Yellen is pushing for a global minimum tax rate for multinational companies

WASHINGTON – Treasury Secretary Janet Yellen on Monday advocated a global minimum corporate tax rate, seeking international cooperation critical to funding the government’s $ 2.3 trillion infrastructure proposal.

President Biden’s proposal to raise the corporate tax rate from 21% to 28% would push the US from the midst of major economies to the top. The Biden Plan would also impose a minimum tax of 21% on the foreign earnings of US companies, remove an export incentive, and increase taxes on the US operations of some foreign companies.

If the US raises its tax rates and puts a higher burden on the foreign profits of US companies, a global minimum tax would help prevent companies based in other countries from having a significant potential advantage. That coordination and the resulting tax revenues – not necessarily the goals of US-based companies – are high on the government’s priorities.

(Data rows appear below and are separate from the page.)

(* ===== verification/NodeMigrations.v ===== *)
(** * Node migrations ([node_migrations.rs])

    The backup service each operator registered and the destination node of
    each ongoing migration.  [IterableMap]s are finite maps; a loop over one is
    a fold over its entries. *)

From S2P Require Import Prelude Types Participants.

Record BackupServiceInfo : Type := mkBackupServiceInfo {
  bs_public_key : bytes;
}.

Record DestinationNodeInfo : Type := mkDestinationNodeInfo {
  dn_signer_account_pk : PublicKey;
  dn_destination_node_info : ParticipantInfo;
}.

Record NodeMigrations : Type := mkNodeMigrations {
  backup_services_info : gmap string BackupServiceInfo;
  ongoing_migrations : gmap string DestinationNodeInfo;
}.

Definition NodeMigrations_default : NodeMigrations := mkNodeMigrations ∅ ∅.

Definition NodeMigrations_set_backup_service_info (m : NodeMigrations) (account_id : AccountId)
    (info : BackupServiceInfo) : NodeMigrations :=
  mkNodeMigrations (<[account_id := info]> (backup_services_info m)) (ongoing_migrations m).

Definition NodeMigrations_set_destination_node_info (m : NodeMigrations) (account_id : AccountId)
    (info : DestinationNodeInfo) : NodeMigrations :=
  mkNodeMigrations (backup_services_info m) (<[account_id := info]> (ongoing_migrations m)).

Definition NodeMigrations_remove_account_data (m : NodeMigrations) (account_id : AccountId) :
    NodeMigrations :=
  mkNodeMigrations (delete account_id (backup_services_info m))
    (delete account_id (ongoing_migrations m)).

Definition NodeMigrations_remove_migration (m : NodeMigrations) (account_id : AccountId) :
    NodeMigrations * option DestinationNodeInfo :=
  (mkNodeMigrations (backup_services_info m) (delete account_id (ongoing_migrations m)),
   ongoing_migrations m !! account_id).

Definition NodeMigrations_get_for_account (m : NodeMigrations) (account_id : AccountId) :
    AccountId * option BackupServiceInfo * option DestinationNodeInfo :=
  (account_id, backup_services_info m !! account_id, ongoing_migrations m !! account_id).

Abbreviation MigrationInfo := (option BackupServiceInfo * option DestinationNodeInfo)%type
  (only parsing).

(** The body of the second loop of [get_all]: [and_modify] or [or_insert]. *)
Definition record_destination (id : AccountId) (d : DestinationNodeInfo)
    (combined : gmap string MigrationInfo) : gmap string MigrationInfo :=
  match combined !! id with
  | Some entry => <[id := (entry.1, Some d)]> combined
  | None => <[id := (None, Some d)]> combined
  end.

Definition NodeMigrations_get_all (m : NodeMigrations) : gmap string MigrationInfo :=
  let combined :=
    map_fold (λ id b (c : gmap string MigrationInfo), <[id := (Some b, None)]> c) ∅
      (backup_services_info m) in
  map_fold record_destination combined (ongoing_migrations m).

(** The two loops compute, for each account, what [get_for_account] answers. *)
Lemma backups_combined (b : gmap string BackupServiceInfo) :
  map_fold (λ id b (c : gmap string MigrationInfo), <[id := (Some b, None)]> c) ∅ b =
  (λ b, (Some b, None)) <$> b.
Proof.
  apply (map_fold_weak_ind (λ c b, c = (λ b, (Some b, None)) <$> b)).
  - by rewrite fmap_empty.
  - intros i x m c _ ->. by rewrite fmap_insert.
Qed.

Lemma get_all_spec m a :
  NodeMigrations_get_all m !! a =
  match backup_services_info m !! a, ongoing_migrations m !! a with
  | None, None => None
  | b, d => Some (b, d)
  end.
Proof.
  unfold NodeMigrations_get_all. cbv zeta. rewrite backups_combined.
  generalize (ongoing_migrations m). intros o.
  apply (map_fold_weak_ind (λ (c : gmap string MigrationInfo) o, c !! a =
    match backup_services_info m !! a, o !! a with None, None => None | b, d => Some (b, d) end)).
  - rewrite lookup_fmap, lookup_empty. by destruct (backup_services_info m !! a).
  - intros i d o' c Hi IH. unfold record_destination.
    destruct (decide (i = a)) as [->|Hne].
    + rewrite lookup_insert_eq. rewrite Hi in IH. rewrite IH.
      destruct (backup_services_info m !! a); simpl; by rewrite lookup_insert_eq.
    + rewrite lookup_insert_ne by done. rewrite <- IH.
      destruct (c !! i); by rewrite lookup_insert_ne.
Qed.
(** C33: the wire format of an attestation is exact.  The contract reads a
    submitted attestation, real or mock, exactly as the attestation with the
    same quote, the same ten fields of the collateral, the same event log and
    configuration, and the bytes whose hex texts are given, each of the right
    length (48 bytes for the registers and event digests, 32 for the hashes, the
    OS image hash optionally empty); what is read has byte arrays of these
    lengths, everything else is refused with a conversion error, without a
    panic; and whatever attestation (with byte arrays of these lengths) a node
    writes out, the contract reads back unchanged. *)
Theorem attestation_wire_format (d : DtoAttestation) (a : MpcAttestation) :
  (Attestation_try_from_dto d = Ok a ↔ Attestation_reads d a) ∧
  (Attestation_reads d a → Attestation_sized a) ∧
  ((∃ a', Attestation_try_from_dto d = Ok a') ∨
   Attestation_try_from_dto d = Err (EConversionError DataConversion)) ∧
  (Attestation_sized a →
   Attestation_try_from_dto (Node.Attestation_into_contract_interface_type a) = Ok a).
Proof.
  split; [apply Attestation_try_from_Ok|]. split; [apply Attestation_reads_sized|]. split.
  - destruct d as [d|m]; cbn [Attestation_try_from_dto]; [|by left; eexists].
    unfold DstackAttestation_try_from_dto.
    destruct (TcbInfo_try_from_total (dda_tcb_info d)) as [[t ->]| ->]; [by left; eexists|by right].
  - intros Hs. by apply Attestation_try_from_Ok, Attestation_reads_into.
Qed.
Definition count_payload_version (args : SignRequestArgs) (m : Metrics) : Metrics :=
  mkMetrics
    (if bool_decide (is_Some (sa_deprecated_payload args))
     then u64_add (sign_with_v1_payload_count m) 1 else sign_with_v1_payload_count m)
    (if bool_decide (is_Some (sa_payload_v2 args))
     then u64_add (sign_with_v2_payload_count m) 1 else sign_with_v2_payload_count m).

(** [data_id] is the id of the yielded promise, which the host writes to
    [DATA_ID_REGISTER]. *)
Definition sign (env : Env) (c : MpcContract) (args : SignRequestArgs) (data_id : CryptoHash) :
    result Error (MpcContract * list Effect) :=
  let c := set_metrics (count_payload_version args (metrics c)) c in
  request ←
    match SignRequest_try_from args with
    | Ok request => Ok request
    | Err _ => Panic PanicUnwrap
    | Panic p => Panic p
    end;
  domain_config ← request_domain c (sq_domain_id request) Sign;
  _ ← check_payload (dc_scheme domain_config) (sq_payload request);
  _ ← check_gas env (sign_call_gas_attachment_requirement_tera_gas (config c));
  refund ← check_deposit env MINIMUM_SIGN_REQUEST_DEPOSIT;
  let request :=
    SignatureRequest_new (sq_domain_id request) (sq_payload request) (predecessor_account_id env)
      (sq_path request) in
  if negb (accept_requests c) then panic_str "TeeValidationFailed"
  else
    let callback_gas :=
      gas_from_tgas (return_signature_and_clean_state_on_success_call_tera_gas (config c)) in
    let '(c, _) := add_signature_request c request data_id in
    Ok (c, refund ++ [YieldCreate data_id (YSign request) callback_gas]).

Definition request_app_private_key (env : Env) (c : MpcContract) (args : CKDRequestArgs)
    (data_id : CryptoHash) : result Error (MpcContract * list Effect) :=
  _ ← request_domain c (ca_domain_id args) CKD;
  _ ← check_gas env (ckd_call_gas_attachment_requirement_tera_gas (config c));
  refund ← check_deposit env MINIMUM_CKD_REQUEST_DEPOSIT;
  if negb (accept_requests c) then panic_str "TeeValidationFailed"
  else
    let request :=
      CKDRequest_new (ca_app_public_key args) (ca_domain_id args) (predecessor_account_id env)
        (ca_derivation_path args) in
    let callback_gas :=
      gas_from_tgas (return_ck_and_clean_state_on_success_call_tera_gas (config c)) in
    let '(c, _) := add_ckd_request c request data_id in
    Ok (c, refund ++ [YieldCreate data_id (YCkd request) callback_gas]).

Definition verify_foreign_transaction (env : Env) (c : MpcContract)
    (args : VerifyForeignTransactionRequestArgs) (data_id : CryptoHash) :
    result Error (MpcContract * list Effect) :=
  _ ← request_domain c (va_domain_id args) ForeignTx;
  let requested_chain := ForeignChainRpcRequest_chain (va_request args) in
  if negb (bool_decide (is_Some (chains (foreign_chain_policy c) !! requested_chain)))
  then panic_str "ChainNotInPolicy"
  else
    _ ← check_gas env (sign_call_gas_attachment_requirement_tera_gas (config c));
    refund ← check_deposit env MINIMUM_SIGN_REQUEST_DEPOSIT;
    if negb (accept_requests c) then panic_str "TeeValidationFailed"
    else
      let callback_gas :=
        gas_from_tgas (return_signature_and_clean_state_on_success_call_tera_gas (config c)) in
      let request := args_into_verify_foreign_tx_request args in
      let '(c, _) := add_verify_foreign_tx_request c request data_id in
      Ok (c, refund ++ [YieldCreate data_id (YForeign request) callback_gas]).
(* ===== verification/ContractCalls.v ===== *)
(** * Histories of the contract

    All state-changing methods of [lib.rs] as one type of calls, and the
    refinement of the contract to the protocol state machine: whatever calls
    are made, the protocol state moves only by the transitions of
    [ProtocolState], so the theorems about histories of the machine hold for
    the deployed contract. *)

From S2P Require Import Prelude Types CryptoTypes Participants Thresholds Domain KeyState.
From S2P Require Import KeyEvent ContractState Running ProtocolState Config Attestation Tee.
From S2P Require Import TeeProofs Update NodeMigrations ForeignChain Dto Requests Contract.

Section Calls.
Context `{L : Libraries} `{K : Curves} `{U : UpdateHost}.
Variable default_measurements : list ExpectedMeasurements.
Variable decompress : bytes → option bytes.

Inductive ContractCall : Type :=
  | MSign (env : Env) (args : SignRequestArgs) (data_id : CryptoHash)
  | MRequestKey (env : Env) (args : CKDRequestArgs) (data_id : CryptoHash)
  | MVerifyForeign (env : Env) (args : VerifyForeignTransactionRequestArgs) (data_id : CryptoHash)
  | MRespond (env : Env) (request : SignatureRequest) (response : SignatureResponse)
  | MRespondCkd (env : Env) (request : CKDRequest) (response : CKDResponse)
  | MRespondForeign (env : Env) (request : VerifyForeignTransactionRequest)
      (response : VerifyForeignTransactionResponse)
  | MSubmitInfo (env : Env) (storage_usage : Z) (attestation : DtoAttestation) (tls_key : bytes)
  | MVoteNewParameters (env : Env) (epoch : EpochId) (proposal : ThresholdParameters)
  | MVoteAddDomains (env : Env) (domains : list DomainConfig)
  | MVotePolicy (env : Env) (policy : ForeignChainPolicy)
  | MStartKeygen (env : Env) (id : KeyEventId)
  | MVotePk (env : Env) (id : KeyEventId) (pk : DtoPublicKey)
  | MStartReshare (env : Env) (id : KeyEventId)
  | MVoteReshared (env : Env) (id : KeyEventId)
  | MVoteCancelResharing (env : Env)
  | MVoteCancelKeygen (env : Env) (next_domain_id : Z)
  | MVoteAbort (env : Env) (id : KeyEventId)
  | MProposeUpdate (env : Env) (args : ProposeUpdateArgs)
  | MVoteUpdate (env : Env) (id : UpdateId)
  | MRemoveUpdateVote (env : Env)
  | MUpdateConfig (env : Env) (cfg : DtoConfig)
  | MVoteCodeHash (env : Env) (h : MpcDockerImageHash)
  | MVerifyTee (env : Env)
  | MRemoveNonParticipantVotes (env : Env)
  | MCleanTee (env : Env)
  | MReturnSignature (env : Env) (request : SignatureRequest) (response : option SignatureResponse)
  | MReturnCk (env : Env) (request : CKDRequest) (response : option CKDResponse)
  | MReturnForeign (env : Env) (request : VerifyForeignTransactionRequest)
      (response : option VerifyForeignTransactionResponse)
  | MRegisterBackup (env : Env) (info : BackupServiceInfo)
  | MStartMigration (env : Env) (info : DestinationNodeInfo)
  | MConcludeMigration (env : Env) (keyset : Keyset)
  | MCleanupMigrations (env : Env).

“Competitiveness is about more than how US-headquartered companies stack up against other companies in global mergers and takeover bids,” Ms. Yellen said in a comment to the Chicago Council on Global Affairs on Monday. “It’s about ensuring that governments have stable tax systems that generate sufficient revenue to invest in essential public goods and respond to crises, and that all citizens share the burden of government funding fairly.”

Ms. Yellen’s comments came as finance ministers were ready to meet virtually this week for biannual meetings of the International Monetary Fund and the World Bank.